▸ Assigned task:
Only some lines are wanted. Transcribe, exactly, the lines below from the line with "if negb (has_bits" up to and including the line with "reason :: _ =>".

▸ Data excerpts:
Lemma line_invert cs : line (invert <$> cs) =
  mode_text 45 (snd ∘ fst <$> toward true cs) 43 (snd ∘ fst <$> toward false cs)
    (params_text (snd <$> toward true cs)) (params_text (snd <$> toward false cs)).
Proof. unfold line. by rewrite !toward_invert, <- !list_fmap_compose. Qed.

Lemma deop_ok d addbuf addstr : (length addbuf + reserved d < 20)%nat -> (length addstr + 6 * reserved d < BUFSIZE)%nat ->
  deop source d addbuf addstr =
  Some (if has_bits d DEST_DEOP then Z.ldiff d DEST_DEOP else d, addbuf ++ (snd ∘ fst <$> deop_change d),
        addstr ++ params_text (snd <$> deop_change d)).
Proof.
  unfold deop, reserved, deop_change. destruct (has_bits d DEST_DEOP); intros Hl Hs; [|by rewrite !app_nil_r].
  rewrite put_ok by lia. cbn [mbind option_bind]. rewrite decide_True by (rewrite length_app; cbn; lia).
  destruct source_ok as [_ H5].
  rewrite build_string_ok; [|done|rewrite length_take, length_drop; unfold BUFSIZE in *; lia].
  rewrite take_drop. cbn. by rewrite app_nil_r.
Qed.

Lemma taken_total d l : total chptr (has_bits d DEST_NOKEY) (sent_now (taken d l)) <= left_for d.
Proof. apply fitting_total. unfold left_for. case_match; lia. Qed.

Lemma taken_perm d l : sent_now (taken d l) ++ saved (taken d l) ≡ₚ l.
Proof. apply fitting_split. Qed.

Lemma taken_length d l : (length (sent_now (taken d l)) + length (saved (taken d l)) = length l)%nat.
Proof.
  rewrite <- length_app. apply Permutation_length. apply fitting_split.
Qed.
(** ** mode_parse_key() *)
Definition set_key (t_str : list Z) (st : pstate) : pstate :=
  let old := key (c_mode (p_chan st)) in
  if parse_flag PARSE_BURST && negb (is_empty old) && (ircd_strcmp old t_str <=? 0) then st
  else if negb (parse_flag PARSE_FORCE) &&
    ((p_adding st && negb (is_empty old)) || (negb (p_adding st) && negb (ircd_strcmp old t_str =? 0)))
  then answer_with KeySet st
  else if negb (parse_flag PARSE_WIPEOUT) && p_adding st && (ircd_strcmp old t_str =? 0) then st
  else
    let st :=
      if parse_flag PARSE_BOUNCE then
        if is_empty old then call_buf (CallString (MODE_ADD .| MODE_KEY) (Given t_str) false) st
        else call_buf (CallString (MODE_DEL .| MODE_KEY) KeyOf false) st
      else call_buf (CallString (dir st .| MODE_KEY) (Given t_str) false) st in
    if parse_flag PARSE_SET
    then set_chan (set_mode (fun m => MkMode (mode m) (limit m) (if p_adding st then take KEYLEN t_str else []) (redirect m))) st
    else st.

Definition mode_parse_key (st : pstate) : pstate :=
  if MyUser s && (p_max st <=? 0) then st
  else
    match grab st with
    | None => answer_if (MyUser s) NeedMore st
    | Some (arg, st) =>
        if no_rights then send_notoper st
        else if was_done DONE_KEY st then st
        else
          let st := set_done DONE_KEY st in
          let t_str := clean_param KEYLEN arg in
          if is_empty t_str then answer_if (MyUser s) NeedMore st
          else if negb mbuf then st
          else set_key t_str st
    end.

(** ** mode_parse_redirect() *)
Definition IsChannelName (t : list Z) : bool := (hd0 t =? 35) || (hd0 t =? 38).
(* ===== verification/Join.v ===== *)
(** * ircd/channel.c: who may join a channel and speak on it

    can_join() with its key rings, the two tests for speaking, and what is done to
    the texts that are sent.  A joiner is a client of [Bans] with the rest of what
    the tests read; a null key is the empty text.  Whether a user is invited, and
    the membership find_channel_member() finds, are arguments: [Channel] models
    the lists they are read from.  The bits of a membership that remember bans are
    part of its status, as in [Bans]. *)
From S2P Require Import Prelude Chattr NumText IrcdString Match MaskOrder Channel BanModes ModeBuf Bans.
Open Scope ircd_scope.

(** ** Key rings *)
Fixpoint skip_key (ring : list Z) : list Z :=
  match ring with [] => [] | c :: r => if c =? 44 then r else skip_key r end.

(** The first loop of compall(): what is left of the key and of the ring. *)
Fixpoint step_key (key ring : list Z) : list Z * list Z :=
  match key, ring with
  | k :: key', c :: ring' => if k =? c then step_key key' ring' else (key, ring)
  | _, _ => (key, ring)
  end.

Fixpoint compall_loop (fuel : nat) (key ring : list Z) : option Z :=
  match fuel with
  | O => None
  | S fuel =>
      let '(p1, ring) := step_key key ring in
      if bool_decide (p1 = []) && (bool_decide (ring = []) || (hd0 ring =? 44)) then Some 0
      else match ring with
           | [] => Some 1
           | _ => compall_loop fuel key (skip_key ring)
           end
  end.

Definition compall (key keyring : list Z) : option Z := compall_loop (S (length keyring)) key keyring.

(** ** can_join() *)
Definition ERR_SSLONLYCHAN : Z := 469.
Definition ERR_OPERONLYCHAN : Z := 470.
Definition ERR_CHANNELISFULL : Z := 471.
Definition ERR_INVITEONLYCHAN : Z := 473.
Definition ERR_BANNEDFROMCHAN : Z := 474.
Definition ERR_BADCHANNELKEY : Z := 475.
Definition ERR_NEEDREGGEDNICK : Z := 477.
Definition ERR_ADMINONLYCHAN : Z := 480.
Definition ERR_DONTCHEAT : Z := 516.
Definition MAGIC_OPER_OVERRIDE : Z := 1000.

Record joiner := MkJoiner {
  who : client; IsXtraOp : bool; IsSSL : bool; IsAnOper : bool; IsAdmin : bool; IsServer : bool;
  IsChannelService : bool; MyUser : bool; walk_lchan : bool }.

Record room := MkRoom {
  chname : list Z; mode : Z; key : list Z; limit : Z; users : Z; banlist : list Ban; exceptlist : list Ban }.

Definition EmptyString (s : list Z) : bool := match s with [] => true | _ => false end.

Section join.
Variable inet_addr : list Z -> Z.
Variable FEAT_HOST_HIDING_STYLE : Z.
Variable hidden_domain : client -> list Z.
Variable FindChannel : list Z -> option (list Ban * list Ban).
Variables FEAT_CHMODE_e_CHMODEEXCEPTION FEAT_FLEXABLEKEYS : bool.

Abbreviation is_banned := (Bans.is_banned inet_addr FEAT_HOST_HIDING_STYLE hidden_domain FindChannel).
Abbreviation is_excepted := (Bans.is_excepted inet_addr FEAT_HOST_HIDING_STYLE hidden_domain FindChannel).
Abbreviation is_ext_banned := (Bans.is_ext_banned inet_addr FEAT_HOST_HIDING_STYLE hidden_domain).
Abbreviation is_ext_excepted := (Bans.is_ext_excepted inet_addr FEAT_HOST_HIDING_STYLE hidden_domain).

(** The calls with a null membership. *)
Definition banned_outside (s : joiner) (c : room) : option bool := fst <$> is_banned (who s) (banlist c) None.
Definition excepted_outside (s : joiner) (c : room) : option bool := fst <$> is_excepted (who s) (exceptlist c) None.

Definition notM (a : option bool) : option bool := negb <$> a.

(** Whether an operator forces a way into a local channel. *)
Definition overrides (s : joiner) (c : room) (keys : list Z) : option bool :=
  whenM (IsLocalChannel (chname c) && walk_lchan s && negb (EmptyString keys))
    (r ← compall (lit "OVERRIDE") keys;
     whenM (r =? 0) (r ← compall (lit "OVERRIDE") (key c); Some (negb (r =? 0)))).

(** The tests of can_join() in their order: the first that holds is the error. *)
Fixpoint first_error (l : list (option bool * Z)) : option (option Z) :=
  match l with
  | [] => Some None
  | (test, err) :: l => b ← test; if (b : bool) then Some (Some err) else first_error l
  end.

Definition join_tests (s : joiner) (c : room) (keys : list Z) (exception_join keyv : bool) : list (option bool * Z) :=
  let keyless := negb keyv || negb FEAT_FLEXABLEKEYS in
  let not_excepted := notM (excepted_outside s c) in
  let on m := has_bits (mode c) m in
  [(whenM (negb (EmptyString (key c)))
      (ne ← not_excepted;
       whenM ne (bad ← orM (Some (EmptyString keys)) (r ← compall (key c) keys; Some (negb (r =? 0)));
                 Some (bad && negb exception_join))), ERR_BADCHANNELKEY);
   (whenM (on MODE_INVITEONLY) (ne ← not_excepted; Some (ne && keyless && negb exception_join)), ERR_INVITEONLYCHAN);
   (whenM (negb (limit c =? 0) && (limit c <=? users c)) (ne ← not_excepted; Some (ne && keyless && negb exception_join)),
      ERR_CHANNELISFULL);
   (whenM (on MODE_REGONLY && negb (IsAccount (who s))) (ne ← not_excepted; Some (ne && keyless)), ERR_NEEDREGGEDNICK);
   (Some (on MODE_OPERONLY && negb (IsAnOper s) && keyless), ERR_OPERONLYCHAN);
   (Some (on MODE_ADMINONLY && negb (IsAdmin s) && keyless), ERR_ADMINONLYCHAN);
   (b ← banned_outside s c; whenM b not_excepted, ERR_BANNEDFROMCHAN)].

Definition can_join (s : joiner) (invited : bool) (c : room) (keys : list Z) : option Z :=
  if IsXtraOp s then Some 0
  else if has_bits (mode c) MODE_SSLONLY && negb (IsSSL s) then Some ERR_SSLONLYCHAN
  else if invited then Some 0
  else
    forced ← overrides s c keys;
    let overrideJoin := if (forced : bool) then MAGIC_OPER_OVERRIDE else 0 in
    exception_join ← whenM FEAT_CHMODE_e_CHMODEEXCEPTION (excepted_outside s c);
    let keyv := negb (EmptyString (key c)) && negb exception_join in
    e ← first_error (join_tests s c keys exception_join keyv);
    match e with
    | Some err => Some (overrideJoin + err)
    | None => if (forced : bool) then Some ERR_DONTCHEAT else Some (if keyv then -1 else 0)
    end.

(** ** Speaking *)
Definition voiced (status : Z) : bool := has_bits status CHFL_VOICED_OR_OPPED.

(** member_can_send_to_channel(), with the status of the membership. *)
Definition member_can_send_to_channel (s : joiner) (c : room) (status : Z) : option (bool * Z) :=
  if voiced status then Some (true, status)
  else
    quiet ← is_ext_banned (who s) (banlist c) EXTBAN_QUIET;
    '(quiet, status) ←
      (if (quiet : bool) then
         '(ex, st) ← is_excepted (who s) (exceptlist c) (Some status);
         if (ex : bool) then q ← is_ext_excepted (who s) (exceptlist c) EXTBAN_QUIET; Some (q, default status st)
         else Some (true, default status st)
       else Some (false, status));
    if (quiet : bool) then Some (false, status)
    else if has_bits (mode c) MODE_MODERATED then Some (false, status)
    else if MyUser s then
      '(b, st) ← is_banned (who s) (banlist c) (Some status);
      let status := default status st in
      if (b : bool) then
        '(ex, st) ← is_excepted (who s) (exceptlist c) (Some status); Some (ex, default status st)
      else Some (true, status)
    else Some (true, status).

(** client_can_send_to_channel(): [member] is the status of the membership of a
    member who is no zombie. *)
Definition client_can_send_to_channel (s : joiner) (c : room) (member : option Z) : option (bool * option Z) :=
  let on m := has_bits (mode c) m in
  if IsServer s || IsChannelService s || IsXtraOp s then Some (true, member)
  else match member with
       | None =>
           if on (MODE_NOPRIVMSGS .| MODE_MODERATED) || (on MODE_REGONLY && negb (IsAccount (who s))) ||
              (on MODE_OPERONLY && negb (IsAnOper s)) || (on MODE_ADMINONLY && negb (IsAdmin s)) ||
              (on MODE_SSLONLY && negb (IsSSL s))
           then Some (false, None)
           else b ← banned_outside s c; Some (negb b, None)
       | Some status =>
           if on MODE_ACCONLY && negb (voiced status) && negb (IsAccount (who s)) then Some (false, member)
           else '(b, status) ← member_can_send_to_channel s c status; Some (b, Some status)
       end.

(** find_no_nickchange_channel(): the memberships of a user with their channels,
    whose statuses may change; the first channel that binds his nick. *)
Fixpoint find_no_nickchange_loop (s : joiner) (l : list (room * Z)) : option (option (list Z) * list Z) :=
  match l with
  | [] => Some (None, [])
  | (c, status) :: l =>
      '(hit, status) ←
        (if voiced status then Some (false, status)
         else
           '(b, st) ← is_banned (who s) (banlist c) (Some status);
           let status := default status st in
           if (b : bool) then
             '(ex, st) ← is_excepted (who s) (exceptlist c) (Some status); Some (negb ex, default status st)
           else Some (false, status));
      if (hit : bool) then Some (Some (chname c), status :: map snd l)
      else '(r, statuses) ← find_no_nickchange_loop s l; Some (r, status :: statuses)
  end.

Definition find_no_nickchange_channel (s : joiner) (l : list (room * Z)) : option (option (list Z) * list Z) :=
  if MyUser s then find_no_nickchange_loop s l else Some (None, map snd l).
End join.

(** ** Texts *)
Definition HasCntrl (text : list Z) : bool := existsb IsCntrl text.
Definition mo_gline (sptr : source) (parv : list (list Z)) (s : glines) : option (list effect * glines) :=
  let parc := length parv in
  let refuse r := Some ([Reply r], s) in
  match parv !! 1%nat with
  | None => gline_list None s
  | Some mask =>
      let '(mask, forced) := forced_mask mask in
      let flags := if forced && HasPriv sptr PRIV_WIDE_GLINE then GLINE_OPERFORCE else 0 in
      if negb ((hd0 mask =? 43) || (hd0 mask =? 45)) then gline_list (Some mask) s
      else
        let '(mask, active) := signed_mask mask in
        let flags := flags .| active in
        let go flags expire_off reason :=
          if negb (has_bits flags GLINE_LOCAL) && negb (FEAT_CONFIG_OPERCMDS e) then refuse ERR_DISABLED
          else if negb (HasPriv sptr (if has_bits flags GLINE_LOCAL then PRIV_LOCAL_GLINE else PRIV_GLINE))
          then refuse ERR_NOPRIVILEGES
          else mo_gline_apply sptr mask reason expire_off flags s in
        match parv with
        | [_; _; offset; reason] => expire_off ← offset_of offset; go (flags .| GLINE_LOCAL) expire_off reason
        | _ :: _ :: target :: offset :: reason :: _ =>
            expire_off ← offset_of offset;
            if bool_decide (target = star) then go flags expire_off reason
            else
              match find_match_server e target with
              | None => refuse (ERR_NOSUCHSERVER target)
              | Some acptr =>
                  if (acptr =? me e)%N then go (flags .| GLINE_LOCAL) expire_off reason
                  else if negb (FEAT_CONFIG_OPERCMDS e) then refuse ERR_DISABLED
                  else if negb (HasPriv sptr PRIV_GLINE) then refuse ERR_NOPRIVILEGES
                  else
                    let flag c on := if (on : bool) then [c] else [] in
                    Some ([Server acptr
                       [numeric e acptr; flag 33 (has_bits flags GLINE_OPERFORCE) ++
                                (if has_bits flags GLINE_ACTIVE then 43 else 45) :: mask;
                        offset; time_text TStime; reason]], s)
              end
        | _ => refuse ERR_NEEDMOREPARAMS
        end
  end.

▸ Solution for this problem:
          if negb (has_bits flags GLINE_LOCAL) && negb (FEAT_CONFIG_OPERCMDS e) then refuse ERR_DISABLED
          else if negb (HasPriv sptr (if has_bits flags GLINE_LOCAL then PRIV_LOCAL_GLINE else PRIV_GLINE))
          then refuse ERR_NOPRIVILEGES
          else mo_gline_apply sptr mask reason expire_off flags s in
        match parv with
        | [_; _; offset; reason] => expire_off ← offset_of offset; go (flags .| GLINE_LOCAL) expire_off reason
        | _ :: _ :: target :: offset :: reason :: _ =>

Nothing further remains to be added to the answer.